(** White space and line terminators of ECMAScript, which [trim] strips:
    TAB, LF, VT, FF, CR, SP, and in UTF-8 U+00A0, U+1680, U+2000..U+200A,
    U+2028, U+2029, U+202F, U+205F, U+3000, U+FEFF. [ws_prefix s] is the
    number of bytes of the white space character [s] starts with, 0 when it
    starts with none. *)
Definition ascii_ws (c : ascii) : bool :=
  let n := nat_of_ascii c in
  ((9 <=? n) && (n <=? 13)) || (n =? 32).

Definition ws_prefix (s : string) : nat :=
  match s with
  | "" => 0
  | String c r =>
      if ascii_ws c then 1
      else
        match nat_of_ascii c, r with
        | 194, String d _ => if nat_of_ascii d =? 160 then 2 else 0
        | 225, String d (String e _) =>
            if (nat_of_ascii d =? 154) && (nat_of_ascii e =? 128) then 3 else 0
        | 226, String d (String e _) =>
            let d := nat_of_ascii d in
            let e := nat_of_ascii e in
            if (d =? 128) && (((128 <=? e) && (e <=? 138)) || (e =? 168)
                              || (e =? 169) || (e =? 175)) then 3
            else if (d =? 129) && (e =? 159) then 3 else 0
        | 227, String d (String e _) =>
            if (nat_of_ascii d =? 128) && (nat_of_ascii e =? 128) then 3 else 0
        | 239, String d (String e _) =>
            if (nat_of_ascii d =? 187) && (nat_of_ascii e =? 191) then 3 else 0
        | _, _ => 0
        end
  end.

(** [s.trimStart()], on at most [fuel] characters. *)
Fixpoint trimStart_fuel (fuel : nat) (s : string) : string :=
  match fuel with
  | 0 => s
  | S f =>
      match ws_prefix s with
      | 0 => s
      | k => trimStart_fuel f (slice k s)
      end
  end.

Definition trimStart (s : string) : string := trimStart_fuel (String.length s) s.
(* ===== verification/_CoqProject ===== *)
-Q . S2P
Prelude.v
Exec.v
Link.v
GoStrings.v
Decimal.v
DecimalSpec.v
DecimalText.v
DecimalTheorems.v
Float64.v
Json.v
Http.v
Base64.v
Url.v
Uuid.v
Broker.v
Vault.v
VaultClient.v
Db.v
DbSpec.v
DbTheorems.v
Clients.v
Cache.v
Redis.v
RedisSpec.v
Effects.v
Config.v
Worker.v
Webhook.v
Service.v
TradeProtocol.v
CredsSafety.v
VaultSpec.v
TradeTheorems.v
WorkerSpec.v
Liveness.v
Concurrency.v
OrderRows.v
FillHistory.v
WebhookSpec.v
Startup.v
StartupSpec.v
Binance.v
BinanceSpec.v
BinanceQueries.v
ServiceTheorems.v
System.v
SystemSpec.v
TradeWire.v
QuotesWire.v
SyncWire.v
ReportWire.v
Replicas.v
Bodies.v
Demo.v
Witnesses.v
ClientWitnesses.v
Lemma run_panics_pexec {W} (H : forall op, W -> Res op -> W -> Prop) (C : Op -> W -> W -> Prop)
    (h : forall op, W -> option (Res op) * W) {A} (p : prog Res A) w :
  (forall op w, match (h op w).1 with
                | Some r => H op w r (h op w).2
                | None => C op w (h op w).2
                end) ->
  pexec H C p w (run_panics h p w).1 (run_panics h p w).2.
Proof.
  intros Hh. revert w. induction p as [a|m|op k IH u IHu]; intros w; simpl; [done..|].
  specialize (Hh op w). destruct (h op w) as [[r|] w1]; simpl in *; [left|right]; eauto 10.
Qed.
End Computed.

Arguments event {Op} Res.
Arguments ev {Op Res} ev_op ev_res.
Arguments protocol {Op} Res.
Arguments call_event {Op} Res.
Lemma Div_spec d d2 :
  moderate d -> moderate d2 -> d_value d2 <> 0 ->
  exists q, Div d d2 = Some q /\ d_exp q = -16 /\
    rounds_half_away (dval d / dval d2 * p10 16) (d_value q).
Proof. intros. by apply DivRound_spec. Qed.

(** ** [Round] and [Floor] *)

(** The last step of [Round]: the truncated coefficient [w], which has one more digit
    than is kept, loses that digit. *)
Definition round_last_digit (w : Z) : Z :=
  let v := if Z.sgn w <? 0 then w - 5 else w + 5 in
  let '(q, m) := (v / 10, v mod 10) in
  if (Z.sgn q <? 0) && negb (big_Cmp m 0 =? 0) then q + 1 else q.

Lemma round_last_digit_spec w :
  exists m, 0 <= m <= 9 /\
    ((0 <= w /\ 10 * round_last_digit w = w + 5 - m) \/
     (w < 0 /\ 10 * round_last_digit w = w - 5 + m)).
Proof.
  unfold round_last_digit. rewrite big_Cmp_sgn.
  destruct (Z.ltb_spec (Z.sgn w) 0) as [Hw|Hw].
  - pose proof (Z.div_mod (w - 5) 10 ltac:(lia)). pose proof (Z.mod_pos_bound (w - 5) 10 ltac:(lia)).
    destruct (Z.ltb_spec (Z.sgn ((w - 5) / 10)) 0); [|lia]. simpl.
    destruct (Z.eqb_spec (Z.sgn ((w - 5) mod 10 - 0)) 0); simpl.
    + exists 0. lia.
    + exists (10 - (w - 5) mod 10). lia.
  - pose proof (Z.div_mod (w + 5) 10 ltac:(lia)). pose proof (Z.mod_pos_bound (w + 5) 10 ltac:(lia)).
    destruct (Z.ltb_spec (Z.sgn ((w + 5) / 10)) 0); [lia|]. simpl.
    exists ((w + 5) mod 10). lia.
Qed.

Lemma round_truncated v k :
  0 < k -> rounds_half_away (inject_Z v / inject_Z (10 * k)) (round_last_digit (Z.quot v k)).
Proof.
  intros Hk. set (w := Z.quot v k).
  pose proof (Z.quot_rem' v k) as Hqr. fold w in Hqr.
  pose proof (Z.rem_bound_abs v k ltac:(lia)) as Hra.
  pose proof (Z.rem_sign_mul v k ltac:(lia)) as Hrs.
  set (r := Z.rem v k) in *.
  assert (v < 0 /\ r <= 0 /\ w <= 0 \/ 0 <= v /\ 0 <= r /\ 0 <= w) as Hsg.
  { destruct (Z.lt_ge_cases v 0); [left|right]; unfold w, r.
    - split; [done|]. split; [nia|]. fold w. assert (r <= 0) by nia. nia.
    - split; [done|]. split; [apply Z.rem_nonneg; lia|]. apply Z.quot_pos; lia. }
  destruct (Z.eq_dec w 0) as [Hw0|Hw0].
  { rewrite Hw0. change (round_last_digit 0) with 0.
    clearbody w r. apply rounds_half_away_frac; lia. }
  destruct (round_last_digit_spec w) as (m & Hm & Hn). set (n := round_last_digit w) in *.
  assert (0 <= k * m <= 9 * k) as Hkm by nia.
  assert (n * (10 * k) = k * (10 * n)) as Hnk by ring.
  clearbody n w r. clear Hrs.
  apply rounds_half_away_frac; [lia|..]; rewrite Hnk;
    destruct Hn as [[? Hn]|[? Hn]]; rewrite Hn, ?Z.mul_add_distr_l, ?Z.mul_sub_distr_l; lia.
Qed.

(** [Round] is rounding half away from zero to [places] places. *)
Lemma Round_spec d places :
  in_i32 (d_exp d) -> - 2 ^ 30 <= places <= 2 ^ 30 ->
  d_exp (Round d places) = - places /\
  rounds_half_away (dval d * p10 places) (d_value (Round d places)).
Proof.
  unfold in_i32. intros Hd Hp. unfold Round.
  rewrite (w32_id (- places)) by (unfold in_i32, MinInt32, MaxInt32; lia).
  rewrite (w32_id (- places - 1)) by (unfold in_i32, MinInt32, MaxInt32; lia).
  destruct (Z.eqb_spec (d_exp d) (- places)) as [He|He].
  { split; [done|]. unfold dval. rewrite He, <- Qmult_assoc, p10_opp, Qmult_1_r.
    apply rounds_half_away_int. }
  rewrite rescale_exp. replace (- places - 1 + 1) with (- places) by lia.
  rewrite (w32_id (- places)) by (unfold in_i32, MinInt32, MaxInt32; lia).
  set (w := d_value (rescale d (- places - 1))).
  assert (rounds_half_away (dval d * p10 places) (round_last_digit w)) as HR.
  { destruct (Z.lt_ge_cases (- places - 1) (d_exp d)) as [Hlt|Hge].
    - unfold w. rewrite rescale_value_down by lia.
      replace (d_exp d - (- places - 1)) with (1 + (d_exp d + places)) by lia.
      rewrite Z.pow_add_r by lia. set (u := d_value d * 10 ^ (d_exp d + places)).
      replace (d_value d * (10 ^ 1 * 10 ^ (d_exp d + places))) with (10 * u) by (unfold u; ring).
      assert (dval d * p10 places == inject_Z u)%Q as ->.
      { unfold dval, u. rewrite inject_Z_mult, <- p10_Z, p10_add by lia. ring. }
      destruct (round_last_digit_spec (10 * u)) as (m & ? & [[? ?]|[? ?]]);
        replace (round_last_digit (10 * u)) with u by lia; apply rounds_half_away_int.
    - set (k := 10 ^ (- places - 1 - d_exp d)).
      assert (0 < k) by (apply pow10_pos; lia).
      assert (w = Z.quot (d_value d) k) as ->.
      { destruct (Z.eq_dec (d_exp d) (- places - 1)) as [Hx|].
        - unfold w, k, rescale. rewrite Hx, Z.eqb_refl, Z.sub_diag.
          cbn [d_value]. by rewrite Z.quot_1_r.
        - unfold w. by rewrite rescale_value_up by lia. }
      assert (dval d * p10 places == inject_Z (d_value d) / inject_Z (10 * k))%Q as ->;
        [|by apply round_truncated].
      assert (10 * k = 10 ^ (- (d_exp d + places))) as ->.
      { unfold k. replace (- (d_exp d + places)) with (1 + (- places - 1 - d_exp d)) by lia.
        by rewrite Z.pow_add_r by lia. }
      rewrite <- p10_Z by lia. unfold dval. rewrite <- Qmult_assoc, <- p10_add.
      by rewrite (p10_inv (d_exp d + places)). }
  unfold round_last_digit in HR. cbv zeta beta iota in HR |- *.
  destruct (_ && _); done.
Qed.

Lemma Floor_exp d : 0 <= d_exp (Floor d).
Proof. unfold Floor. destruct (Z.leb_spec 0 (d_exp d)); [done | reflexivity]. Qed.

(** [Floor] is the integer part: the largest integer not above. *)
Lemma Floor_spec d :
  exists n, (dval (Floor d) == inject_Z n)%Q /\
    (inject_Z n <= dval d)%Q /\ (dval d < inject_Z (n + 1))%Q.
Proof.
  unfold Floor. destruct (Z.leb_spec 0 (d_exp d)) as [He|He].
  - exists (d_value d * 10 ^ d_exp d).
    assert (dval d == inject_Z (d_value d * 10 ^ d_exp d))%Q as ->.
    { unfold dval. by rewrite inject_Z_mult, p10_Z. }
    rewrite <- Zle_Qle, <- Zlt_Qlt. repeat split; lia || reflexivity.
  - set (k := 10 ^ (- d_exp d)). assert (0 < k) as Hk by (apply pow10_pos; lia).
    exists (d_value d / k).
    assert (dval d == inject_Z (d_value d) / inject_Z k)%Q as ->.
    { unfold dval, k. rewrite <- p10_Z by lia. by rewrite (p10_inv (d_exp d)). }
    assert (0 < inject_Z k)%Q as Hkq by (change 0%Q with (inject_Z 0); by rewrite <- Zlt_Qlt).
    pose proof (Z.div_mod (d_value d) k ltac:(lia)). pose proof (Z.mod_pos_bound (d_value d) k Hk).
    split; [unfold dval; cbn [d_value d_exp]; rewrite p10_0; ring|].
    split.
    + apply Qle_shift_div_l; [done|]. rewrite <- inject_Z_mult, <- Zle_Qle. nia.
    + apply Qlt_shift_div_r; [done|]. rewrite <- inject_Z_mult, <- Zlt_Qlt. nia.
Qed.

* [EXERCISE AIM]
Extract from the listing above the lines between the line containing "apply rounds_half_away_frac; [lia|..];" and the line containing "d_exp (Round d places) = - places /\", keeping both of those lines. Output nothing else.

* [OUTPUT OF THE EXERCISE]
  apply rounds_half_away_frac; [lia|..]; rewrite Hnk;
    destruct Hn as [[? Hn]|[? Hn]]; rewrite Hn, ?Z.mul_add_distr_l, ?Z.mul_sub_distr_l; lia.
Qed.

(** [Round] is rounding half away from zero to [places] places. *)
Lemma Round_spec d places :
  in_i32 (d_exp d) -> - 2 ^ 30 <= places <= 2 ^ 30 ->
  d_exp (Round d places) = - places /\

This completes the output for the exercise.